The First Rhapsody is ebullient and outgoing. It begins by quoting the folk song "Am un leu şi vreau să-l beau" (variously translated as "I want to spend my money on drink", "I have a coin, and I want a drink", "I want to spend my shilling on drink", or, more literally, "I have a leu and I want to drink it"), which is played by oboes and clarinets. The tune was played by the Romani violinist Lae Chioru (Nicolae Filip), from whom Enescu had his first violin lessons at the age of 4, but there is some doubt whether Enescu actually remembered it from Chioru, since the tune had been in circulation in various collections printed as early as 1848 (alternative spelling: "Am un leu şi vreau să-l beu"), which Enescu could have consulted. This is soon replaced with a slower melody first introduced in the violins. As the work progresses, this tune grows faster and livelier to climax in a vibrant whirling folk dance, which quotes heavily from the melody from "Ciocârlia" ("The skylark"), a folk tune allegedly composed by the Romani composer Angheluș Dinicu.

It is worth noting that Enescu may have derived some musical inspiration for the First Rhapsody from the Phanariot Greek upper classes of Romania, whose ancestry was in Constantinople [today's Istanbul] and whose musical traditions include the popular song Karotsieris ["Καροτσερι τραβα]," which originated in the Tatavla district of the metropolis. Apart from the that, Enescu used two other themes that were also popular in the Greek repertoire: that of the song “Karmaniola” (known as “I flogeri sou i matia” or “San apothano”) and that of the song “Vlacha xakousti”.

Enescu conducted the First Rhapsody at what proved to be his New York farewell concert with members of the New York Philharmonic on 21 January 1950. The concert was billed as a commemoration of his 60th year as an artist, and in it he appeared as violinist together with Yehudi Menuhin in Bach's Concerto for Two Violins, as pianist in his own Sonata No. 3 for Violin and Piano (also with Menuhin), and as conductor of his Suite No. 2 for Orchestra, Op. 20, and the Rhapsody, which concluded the programme.

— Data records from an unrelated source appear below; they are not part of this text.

Lemma serialize_params_composing vs to t body :
  Z.of_nat (length vs) <= INT16_MAX ->
  Forall (fun v => Z.of_nat (length v) <= INT32_MAX) vs ->
  vec_ok (to ++ t :: zeros 4 ++ body ++ zeros 2 ++ concat (map param_wire vs)) ->
  serialize_params (write_params vs) (composing to t body) =
  composing to t (body ++ be_encode 2 (Z.of_nat (length vs)) ++ concat (map param_wire vs)).
Proof.
  intros Hn Hv Hok. unfold serialize_params, composing in *. cbn [buffer_ header_offset_ err_].
  set (pre := to ++ t :: zeros 4 ++ body).
  assert (params_at (write_params vs (make_bc (pre ++ zeros 2))) (0 + length vs)
            ((pre ++ zeros 2) ++ concat (map param_wire vs))) as Hp.
  { apply write_params_at; [done| |done]. unfold pre. by repeat (rewrite <- app_assoc || cbn [app]). }
  unfold params_at in Hp. rewrite Hp. simpl.
  destruct (Z.gtb_spec (Z.of_nat (length vs)) INT16_MAX); [lia|]. simpl. f_equal.
  rewrite <- app_assoc, write_at_app by (by rewrite length_be_encode).
  unfold pre. by repeat (rewrite <- app_assoc || cbn [app]).
Qed.

(** ** Theorems *)

Lemma length_param_wire v : length (param_wire v) = (4 + length v)%nat.
Proof. unfold param_wire. by rewrite length_app, length_be_encode. Qed.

==Rhapsody No. 2 in D major==
The Second Rhapsody, like the first, was completed in 1901, but is more inward and reflective. Its essential character is not dance, but song. It is based on the popular 19th-century ballad "Pe o stîncă neagră, într-un vechi castel" ("On a dark rock, in an old castle") which, like the opening melody of the First Rhapsody Enescu may have learned from the lăutar Chioru, though again there is some doubt whether Enescu actually remembered it from Chioru. After a development culminating in a canonic presentation, this theme is joined by a dance tune, "Sîrba lui Pompieru" ("Sîrba of the Fireman"), followed shortly afterward by the second half of a folksong, "Văleu, lupu mă mănîncă" ("Aiee, I'm being devoured by a wolf!"), which is treated in canon. Toward the end there is a brief moment of animation, bringing to mind the spirit of country lăutari, but the work ends quietly.

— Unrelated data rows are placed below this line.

(* ===== verification/Request.v ===== *)
(** * Requests ([include/nativepg/request.hpp], [src/src/request.cpp],
    [src/src/nativepg_internal/check_request.hpp])

    A [request] is the bytes to send and the list of its message types.  The
    builder functions serialize a message and record its type; a serialization
    error is thrown, so each of them maps a request to the error thrown, if any,
    and the request afterwards: what was done before a throw stays done. *)

From stdpp Require Import base list option decidable.
From Stdlib Require Import ZArith Lia.
From S2P Require Import Prelude Errors BackendMessages ParseMessage FrontendMessages FrontendSpec.

#[local] Open Scope Z_scope.

(** ** Data *)

Inductive request_message_type :=
| rt_bind | rt_close | rt_describe | rt_execute | rt_flush | rt_parse | rt_query | rt_sync.

#[global] Instance request_message_type_eq_dec : EqDecision request_message_type.
Proof. solve_decision. Defined.

Record request := Req {
  rq_buffer : bytes;
  rq_types : list request_message_type;
  rq_autosync : bool
}.

Definition make_request (autosync : bool) : request := Req [] [] autosync.
Definition set_autosync (value : bool) (r : request) : request := Req (rq_buffer r) (rq_types r) value.

(** A [parameter_ref]: the OID of the parameter and its two serializers. *)
Record parameter_ref := {
  pr_oid : Z;
  pr_text : bytes -> error_code * bytes;
  pr_binary : bytes -> error_code * bytes
}.

(** ** Builders *)

(** A member function that may throw. *)
Definition R : Type := request -> error_code * request.

Definition andthen (f g : R) : R := fun r =>
  match f r with
  | (Some e, r') => (Some e, r')
  | (None, r') => g r'
  end.
Infix ">>" := andthen (at level 50, left associativity) : pg_scope.
#[local] Open Scope pg_scope.

Definition add_advanced_impl (ser : bytes -> error_code * bytes) (type : request_message_type) : R :=
  fun r =>
    let '(ec, b) := ser (rq_buffer r) in
    match ec with
    | Some e => (Some e, Req b (rq_types r) (rq_autosync r))
    | None => (None, Req b (rq_types r ++ [type]) (rq_autosync r))
    end.

Definition add_bind_msg (v : bind) : R := add_advanced_impl (serialize_bind v) rt_bind.
Definition add_close (v : close) : R := add_advanced_impl (serialize_close v) rt_close.
Definition add_describe (v : describe) : R := add_advanced_impl (serialize_describe v) rt_describe.
Definition add_execute_msg (v : execute) : R := add_advanced_impl (serialize_execute v) rt_execute.
Definition add_flush : R := add_advanced_impl serialize_flush rt_flush.
Definition add_parse (v : parse_t) : R := add_advanced_impl (serialize_parse v) rt_parse.
Definition add_query_msg (q : bytes) : R := add_advanced_impl (serialize_query q) rt_query.
Definition add_sync : R := add_advanced_impl serialize_sync rt_sync.

Definition maybe_add_sync : R := fun r => if rq_autosync r then add_sync r else (None, r).

Definition add_simple_query (q : bytes) : R := add_query_msg q.

(** The callback [add_bind] passes: one [start_parameter] and one serialization
    per parameter, keeping the first error. *)
Definition bind_params (ps : list parameter_ref) (param_format : format_code)
    (ctx : bind_context) : bind_context :=
  fold_left (fun ctx p =>
    let ctx := start_parameter ctx in
    let '(ec, b) := (if param_format =? fmt_binary then pr_binary p else pr_text p) (buff_ ctx) in
    let ctx := BC (num_params_ ctx) (param_offset_ ctx) b (bc_err ctx) in
    match ec with Some e => bc_add_error (Some e) ctx | None => ctx end) ps ctx.

Definition add_bind (statement_name : bytes) (ps : list parameter_ref) (param_format : format_code)
    (portal_name : bytes) (result_format : format_code) : R :=
  add_bind_msg {| b_portal_name := portal_name; b_statement_name := statement_name;
                  parameter_fmt_codes := format_codes_of param_format;
                  parameters_fn := bind_params ps param_format;
                  result_fmt_codes := format_codes_of result_format |}.

Definition add_execute (statement_name : bytes) (ps : list parameter_ref) (param_format : format_code)
    (result_format : format_code) (max_rows : Z) : R :=
  add_bind statement_name ps param_format [] result_format >>
  add_describe {| d_type := ps_portal; d_name := [] |} >>
  add_execute_msg {| e_portal_name := []; max_num_rows := max_rows |} >>
  maybe_add_sync.

Definition add_query (q : bytes) (ps : list parameter_ref) (param_format : format_code)
    (result_format : format_code) (max_rows : Z) : R :=
  add_parse {| p_statement_name := []; p_query := q; p_oids := map pr_oid ps |} >>
  add_execute [] ps param_format result_format max_rows.

Definition add_prepare (query statement_name : bytes) (oids : list Z) : R :=
  add_parse {| p_statement_name := statement_name; p_query := query; p_oids := oids |} >>
  maybe_add_sync.

Definition add_describe_statement (name : bytes) : R :=
  add_describe {| d_type := ps_statement; d_name := name |} >> maybe_add_sync.
Definition add_describe_portal (name : bytes) : R :=
  add_describe {| d_type := ps_portal; d_name := name |} >> maybe_add_sync.
Definition add_close_statement (name : bytes) : R :=
  add_close {| c_type := ps_statement; c_name := name |} >> maybe_add_sync.
Definition add_close_portal (name : bytes) : R :=
  add_close {| c_type := ps_portal; c_name := name |} >> maybe_add_sync.

(** ** check_request *)

(** The loop over the message types; [is_extended_batch] is its variable. *)
Fixpoint check_types (is_extended_batch : bool) (types : list request_message_type) : error_code :=
  match types with
  | [] => if is_extended_batch then Some (client request_ends_without_sync) else None
  | rt_query :: ts =>
      if is_extended_batch then Some (client request_mixes_simple_advanced_protocols)
      else check_types is_extended_batch ts
  | rt_sync :: ts => check_types false ts
  | _ :: ts => check_types true ts
  end.

Definition check_request (req : request) : error_code :=
  match rq_types req with
  | [] => Some (client empty_request)
  | _ :: _ => check_types false (rq_types req)
  end.

(** ** The batch structure *)

(** A request is a sequence of simple queries and of extended batches, each a
    run of extended-protocol messages closed by a sync. *)
Inductive batches : list request_message_type -> Prop :=
| batches_nil : batches []
| batches_query ts : batches ts -> batches (rt_query :: ts)
| batches_extended pre ts :
    Forall (fun t => t <> rt_query /\ t <> rt_sync) pre -> batches ts ->
    batches (pre ++ rt_sync :: ts).

Lemma check_types_extended pre ts b :
  Forall (fun t => t <> rt_query /\ t <> rt_sync) pre ->
  check_types b (pre ++ ts) = check_types (match pre with [] => b | _ => true end) ts.
Proof.
  revert b; induction pre as [|t pre IH]; intros b H; [done|].
  inversion_clear H as [|? ? [H1 H2] H']. simpl. destruct t; try done; rewrite IH by done; by destruct pre.
Qed.

Lemma check_types_batches ts : forall b, check_types b ts = None ->
  exists pre ts', ts = pre ++ ts' /\ Forall (fun t => t <> rt_query /\ t <> rt_sync) pre /\
    ((b = false /\ pre = [] /\ batches ts') \/ (exists ts'', ts' = rt_sync :: ts'' /\ batches ts'')).
Proof.
  induction ts as [|t ts IH]; intros b H.
  - destruct b; [done|]. exists [], []. split; [done|]. split; [done|]. left. by repeat constructor.
  - assert (forall t0, t = t0 -> t0 <> rt_query -> t0 <> rt_sync -> check_types true ts = None ->
      exists pre ts', t :: ts = pre ++ ts' /\ Forall (fun t => t <> rt_query /\ t <> rt_sync) pre /\
      ((b = false /\ pre = [] /\ batches ts') \/ (exists ts'', ts' = rt_sync :: ts'' /\ batches ts'')))
      as Hext.
    { intros t0 -> Hq Hs Ht. destruct (IH true Ht) as (pre & ts' & -> & Hp & [[[=] _]|Hr]).
      exists (t0 :: pre), ts'. split; [done|]. split; [by constructor|]. by right. }
    destruct t; simpl in H; try (by eapply Hext).
    + destruct b; [done|]. destruct (IH false H) as (pre & ts' & -> & Hp & [(_ & -> & Hb)|(ts'' & -> & Hb)]).
      * exists [], (rt_query :: ts'). split; [done|]. split; [done|]. left. by repeat constructor.
      * exists [], (rt_query :: pre ++ rt_sync :: ts''). split; [done|]. split; [done|]. left.
        split; [done|]. split; [done|]. by repeat constructor.
    + destruct (IH false H) as (pre & ts' & -> & Hp & [(_ & -> & Hb)|(ts'' & -> & Hb)]).
      * exists [], (rt_sync :: ts'). split; [done|]. split; [done|]. right. by exists ts'.
      * exists [], (rt_sync :: pre ++ rt_sync :: ts''). split; [done|]. split; [done|]. right.
        eexists. split; [done|]. by constructor.
Qed.

Lemma batches_check_types ts : batches ts -> check_types false ts = None.
Proof. induction 1; simpl; [done..|]. by rewrite check_types_extended. Qed.

(** [check_request] accepts exactly the non-empty requests with the
    documented batch structure: simple queries, and extended-protocol messages
    grouped into batches that end in a sync and contain no simple query. *)
Theorem check_request_exact req :
  check_request req = None <-> rq_types req <> [] /\ batches (rq_types req).
Proof.
  unfold check_request. destruct (rq_types req) as [|t ts]; [naive_solver|]. split.
  - intros H. split; [done|].
    destruct (check_types_batches _ _ H) as (pre & ts' & -> & Hp & [(_ & -> & Hb)|(ts'' & -> & Hb)]); [done|].
    by constructor.
  - intros [_ H]. by apply batches_check_types.
Qed.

Unlike the First Rhapsody, there is no controversy at all about the scoring of the Second, which is given in the published score as: 3 flutes, 2 oboes, cor anglais, 2 clarinets in A, 2 bassoons, 4 horns, 2 trumpets in C, 3 trombones, 2 timpani, cymbal, 2 harps, first violins, second violins, violas, cellos, and double basses.

==Third Rhapsody==
At the New York World's Fair, on 8 May 1939 Enescu conducted a programme of Romanian compositions, which included his Second Romanian Rhapsody. The anonymous programme note stated:

This is the second of the set of Trois Rhapsodies Roumaines, Op. 11, in which Enesco has remembered the folk songs of his own country. The first and best known of the set is in A major; the third is in G minor.

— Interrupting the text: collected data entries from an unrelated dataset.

(** ** After a throw *)

(** A builder call that throws does not restore the payload: preparing a
    statement with more OIDs than an Int16 counts throws [value_too_big], records
    no message type, and leaves the beginning of a Parse message with length zero
    in the payload. *)
Theorem failed_add_keeps_bytes r q name oids : Z.of_nat (length oids) > INT16_MAX ->
  add_prepare q name oids r =
  (Some (client value_too_big),
   Req (rq_buffer r ++ ch "P" :: zeros 4 ++ cstr name ++ cstr q) (rq_types r) (rq_autosync r)).
Proof.
  intros H. unfold add_prepare, andthen, add_parse, add_advanced_impl, serialize_parse.
  cbn [p_oids p_statement_name p_query].
  destruct (Z.gtb_spec (Z.of_nat (length oids)) INT16_MAX); [|lia].
  autorewrite with compose. cbn [sc_add_error err_ buffer_ composing keep_first app]. done.
Qed.

Lemma failed_add_keeps_bytes_witness :
  rq_buffer (snd (add_prepare [] [] (replicate 32768 23) (make_request true))) =
  ch "P" :: zeros 4 ++ cstr [] ++ cstr [].
Proof.
  rewrite (failed_add_keeps_bytes (make_request true) [] [] (replicate 32768 23));
    [reflexivity|vm_compute; reflexivity].
Defined.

Although subsequent sources have occasionally referred to this "Third Rhapsody", it does not appear ever to have existed.

==Legacy==

For all their popularity, the two Romanian Rhapsodies proved to be "an albatross round Enescu's neck: later in his life he bitterly resented the way they had dominated and narrowed his reputation as a composer". He himself recorded each of the rhapsodies three times, but he viewed requests for yet more recordings as "un [sic] grosse affaire commerciale".

Both rhapsodies have received dozens of recordings by other conductors and orchestras.